Saskia Bultman was trained as a literary scholar and gender historian, and received her PhD from Radboud University Nijmegen in 2016. 

Her PhD research was at the intersection of history of science, gender and literature, and focused on practices of identity construction of 'delinquent' girls at the Dutch State Reform School for Girls (1905-1975), using pupils' case files as her main sources. Through studying the paper traces of the assessment techniques used by the reformatory staff and the pupils, she investigated the ways in which identities were constructed for and by the girls, studying the ways in which an 'inner self' emerged and the ways in which this was used to discipline these 'delinquent' girls. Her project focused on life writing ('delinquent' girls' autobiographies), the history of anthropometry (physical measurements), the history of psychology (Rorschach inkblot test reports and therapy reports) and the history of the self. 
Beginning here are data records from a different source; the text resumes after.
(** * Irrlicht hook receiver stress harness: [tools/stress-test.py]

    A shallow embedding of the class [StressTestRunner] and the properties
    of it that the specification of the hook receiver relies on.

    Conventions of the embedding.
    - A Python [str] is a [string]; one [ascii] stands for one character.
      The fixed messages of the harness that contain symbols outside
      ASCII appear with those symbols in UTF-8.
    - A Python [int] is a [Z].
    - A Python [float] is a binary floating point number with the 53 bit
      significand of IEEE 754 binary64 and rounding to nearest, ties to
      even; the exponent is not bounded (module [PyFloat]).
    - A Python [dict] with string keys is an association list in insertion
      order (module [Json]).
    - The outside world (the random module, the hook binary, the USER
      variable, the log directory) is an [environment] of oracles; the
      state of the runner, the clock and the console are threaded through
      a state monad. *)

From Stdlib Require Import ZArith List Bool Ascii String Lia.
From Stdlib Require Import Decimal DecimalString DecimalZ FinFun.
Import ListNotations.

Local Open Scope string_scope.
Local Open Scope Z_scope.

(** ** Floating point numbers *)

Module PyFloat.

(** [mant * 2 ^ expo] *)
Record float := mk { mant : Z; expo : Z }.

(** [p * 2^e] for [0 <= p], rounded to 53 significant bits. *)
Definition round_pos (p e : Z) : float :=
  let k := Z.log2 p in
  if k <? 53 then mk p e
  else
    let s := k - 52 in
    let q := p / 2 ^ s in
    let r := p mod 2 ^ s in
    let half := 2 ^ (s - 1) in
    let up := (half <? r) || ((r =? half) && Z.odd q) in
    mk (if up then q + 1 else q) (e + s).

Definition round (p e : Z) : float :=
  if p <? 0
  then let f := round_pos (- p) e in mk (- mant f) (expo f)
  else round_pos p e.

(** [float(n)] *)
Definition of_int (n : Z) : float := round n 0.

Definition zero : float := mk 0 0.

(** Both mantissas on the smaller of the two exponents. *)
Definition align (a b : float) : Z * Z * Z :=
  let e := Z.min (expo a) (expo b) in
  (mant a * 2 ^ (expo a - e), mant b * 2 ^ (expo b - e), e).

Definition add (a b : float) : float :=
  let '(x, y, e) := align a b in round (x + y) e.

Definition sub (a b : float) : float :=
  let '(x, y, e) := align a b in round (x - y) e.

Definition mul (a b : float) : float :=
  round (mant a * mant b) (expo a + expo b).

(** [a / b]; [None] is ZeroDivisionError.  The quotient is taken with
    more than 55 bits and a sticky bit, then rounded. *)
Definition div (a b : float) : option float :=
  if mant b =? 0 then None
  else
    let sh := 56 + Z.log2 (Z.abs (mant b)) in
    let n := Z.abs (mant a) * 2 ^ sh in
    let d := Z.abs (mant b) in
    let p := 2 * (n / d) + (if n mod d =? 0 then 0 else 1) in
    let sgn := Z.sgn (mant a) * Z.sgn (mant b) in
    Some (round (sgn * p) (expo a - expo b - sh - 1)).

Definition ltb (a b : float) : bool :=
  let '(x, y, _) := align a b in x <? y.

Definition leb (a b : float) : bool :=
  let '(x, y, _) := align a b in x <=? y.

Definition eqb (a b : float) : bool :=
  let '(x, y, _) := align a b in x =? y.

Definition max (a b : float) : float := if ltb a b then b else a.

(** Truthiness of a float: false exactly for zero. *)
Definition truthy (a : float) : bool := negb (mant a =? 0).

(** [int(a)]: truncation towards zero. *)
Definition to_int (a : float) : Z :=
  if 0 <=? expo a then mant a * 2 ^ expo a
  else Z.quot (mant a) (2 ^ (- expo a)).

(** The literals of the harness. *)
Definition lit_0_95 : float := mk 8556839292003942 (-53).
Definition lit_0_1 : float := mk 3602879701896397 (-55).
Definition lit_1_0 : float := mk 1 0.
Lemma frame_spec chMix rvMix fType e :
  ok e ->
  exists outL outR e',
    frame chMix rvMix fType e = Some (outL, outR, e') /\ ok e' /\
    -1 < outL < 1 /\ -1 < outR < 1 /\
    WaveformBuffer.read (WaveformBuffer.size (waveformBuffer e) - 1)
      (waveformBuffer e') = Some ((outL + outR) * 0.5) /\
    filterR e' = filterR e /\
    (chorusMix e', reverbMix e', filterType e') =
    (chorusMix e, reverbMix e, filterType e) /\
    voices e' = snd (Session.mixdown (voices e)).
Proof.
  intros (Hwb & Hsr & Hch & HrL & HrR).
  unfold frame.
  destruct (Session.mixdown (voices e)) as [sample vs] eqn:Emix.
  destruct (if negb (fType =? 0)%Z
            then Filter.process sample (filterL e)
            else (sample, filterL e)) as [sample' fl] eqn:Efl.
  destruct (chorus_step sample' chMix (chorus e) Hsr Hch)
    as (cL & cR & ch' & Hp & Hsr' & Hch').
  rewrite Hp. cbn [bind].
  destruct (reverb_step cL rvMix (reverbL e) HrL) as (oL & rl' & HpL & HrL').
  destruct (reverb_step cR rvMix (reverbR e) HrR) as (oR & rr' & HpR & HrR').
  rewrite HpL, HpR. cbn [bind fst snd].
  destruct (write_spec ((tanh oL + tanh oR) * 0.5) (waveformBuffer e) Hwb)
    as (wb' & Hw & Hwb' & Hsz & _).
  rewrite Hw. cbn [bind].
  do 3 eexists. split; [reflexivity |].
  split.
  { unfold ok. cbn [waveformBuffer chorus reverbL reverbR].
    split; [exact Hwb' |]. split; [exact Hsr' |]. split; [exact Hch' |].
    split; [exact HrL' | exact HrR']. }
  split; [apply tanh_bound |]. split; [apply tanh_bound |].
  cbn [waveformBuffer filterR chorusMix reverbMix filterType voices snd].
  split.
  - rewrite (read_write _ _ wb' _ Hwb Hw).
    + rewrite Z.eqb_refl. reflexivity.
    + destruct Hwb as ((Hs & _) & _). lia.
  - repeat split.
Qed.

Lemma frames_spec n chMix rvMix fType : forall e,
  ok e ->
  exists outs e',
    frames n chMix rvMix fType e = Some (outs, e') /\ ok e' /\
    length outs = n /\
    Forall (fun p => -1 < fst p < 1 /\ -1 < snd p < 1) outs /\
    filterR e' = filterR e.
Proof.
  induction n as [|n IH]; intros e Hok.
  - exists [], e. split; [reflexivity |]. split; [exact Hok |].
    split; [reflexivity |]. split; [constructor | reflexivity].
  - destruct (frame_spec chMix rvMix fType e Hok)
      as (outL & outR & e1 & Hf & Hok1 & HL & HR & _ & Hfr & _).
    destruct (IH e1 Hok1) as (outs & e' & Hfs & Hok' & Hlen & Hall & Hfr').
    exists ((outL, outR) :: outs), e'.
    cbn [frames]. rewrite Hf. cbn [bind fst snd]. rewrite Hfs.
    cbn [bind fst snd]. split; [reflexivity |]. split; [exact Hok' |].
    split; [cbn [length]; congruence |].
    split; [constructor; [split; assumption | exact Hall] | congruence].
Qed.

Lemma ok_exec ev e :
  ok e -> exists e', exec ev e = Some e' /\ ok e'.
Proof.
  intros Hok. destruct ev as [c|chMix rvMix fType cutoff q|n];
    cbn [exec].
  - eexists. split; [reflexivity | exact Hok].
  - eexists. split; [reflexivity | exact Hok].
  - unfold audioCallback.
    destruct (frames_spec n (chorusMix e) (reverbMix e) (filterType e) e Hok)
      as (outs & e' & Hfs & Hok' & _).
    rewrite Hfs. cbn [bind snd]. exists e'. split; [reflexivity | exact Hok'].
Qed.

Lemma ok_run evs : forall e,
  ok e -> exists e', run evs e = Some e' /\ ok e'.
Proof.
  induction evs as [|ev evs IH]; intros e Hok.
  - exists e. split; [reflexivity | exact Hok].
  - destruct (ok_exec ev e Hok) as (e1 & He1 & Hok1).
    cbn [run]. rewrite He1. cbn [bind]. apply IH, Hok1.
Qed.

Lemma ok_start u : exists e, start u = Some e /\ ok e.
Proof.
  unfold start.
  destruct (make_ok WAVEFORM_SIZE) as (wb & Hwb & Hokwb & _);
    [unfold WAVEFORM_SIZE; rewrite two_30; lia |].
  destruct (make_spec_reverb SAMPLE_RATE 0) as (r & Hr & Hokr);
    [unfold SAMPLE_RATE; lra | lra |].
  rewrite Hwb, Hr. cbn [bind].
  eexists. split; [reflexivity |].
  unfold ok. cbn [waveformBuffer chorus reverbL reverbR].
  split; [exact Hokwb |]. split; [reflexivity |].
  split; [exists 0; apply ok_make; lra |].
  split; exists 0; exact Hokr.
Qed.

(** X30 (fm_synth_gui.cpp, [main] and [audioCallback]): from the
    engine [main] builds, and through any sequence of key events,
    parameter pushes, effect settings and earlier callbacks, a call of
    [audioCallback] for any number of frames completes without leaving
    a buffer (voice pool, filter, both delay lines of the chorus, the
    comb and all-pass lines of both reverbs, the waveform buffer); it
    returns one pair per frame, each sample strictly between -1 and 1,
    and it never touches the right filter. *)
Theorem audio_callback_is_safe_and_clipped :
  forall (uninit : R) (evs : list event) (nFrames : nat),
    exists e0 e outs e',
      start uninit = Some e0 /\ run evs e0 = Some e /\
      audioCallback nFrames e = Some (outs, e') /\
      length outs = nFrames /\
      Forall (fun p => -1 < fst p < 1 /\ -1 < snd p < 1) outs /\
      filterR e' = filterR e.
Proof.
  intros u evs n.
  destruct (ok_start u) as (e0 & Hs & Hok0).
  destruct (ok_run evs e0 Hok0) as (e & Hr & Hok).
  destruct (frames_spec n (chorusMix e) (reverbMix e) (filterType e) e Hok)
    as (outs & e' & Hfs & _ & Hlen & Hall & Hfr).
  exists e0, e, outs, e'. repeat split; assumption.
Qed.

End AudioEngine.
Since the start of her PhD research in 2010, she has taught a wide variety of undergraduate and graduate classes on history, gender and literature at Radboud University Nijmegen and the University of Leiden. Following her PhD, she worked as postdoc in history at the University of Leiden, and from 2017-2019 she worked as lecturer at the Arts and Cultural Studies department of Radboud University Nijmegen, teaching literature and the history of the arts. 

As a researcher, Saskia has worked in a variety of scholarly research projects commissioned by the Dutch government over the last few years: a research project on violence in youth care, 1945-2019 (Commissie-de Winter), a study on LGBT labour discrimination by the Dutch government, 1945-1971 (Verwey-Jonker Instituut), and, recently, in a project on birth mothers and adoption in the Netherlands, 1956-1984 (Research and Documentation Centre of the Ministry of Justice and Security/WODC; Verwey-Jonker Instituut).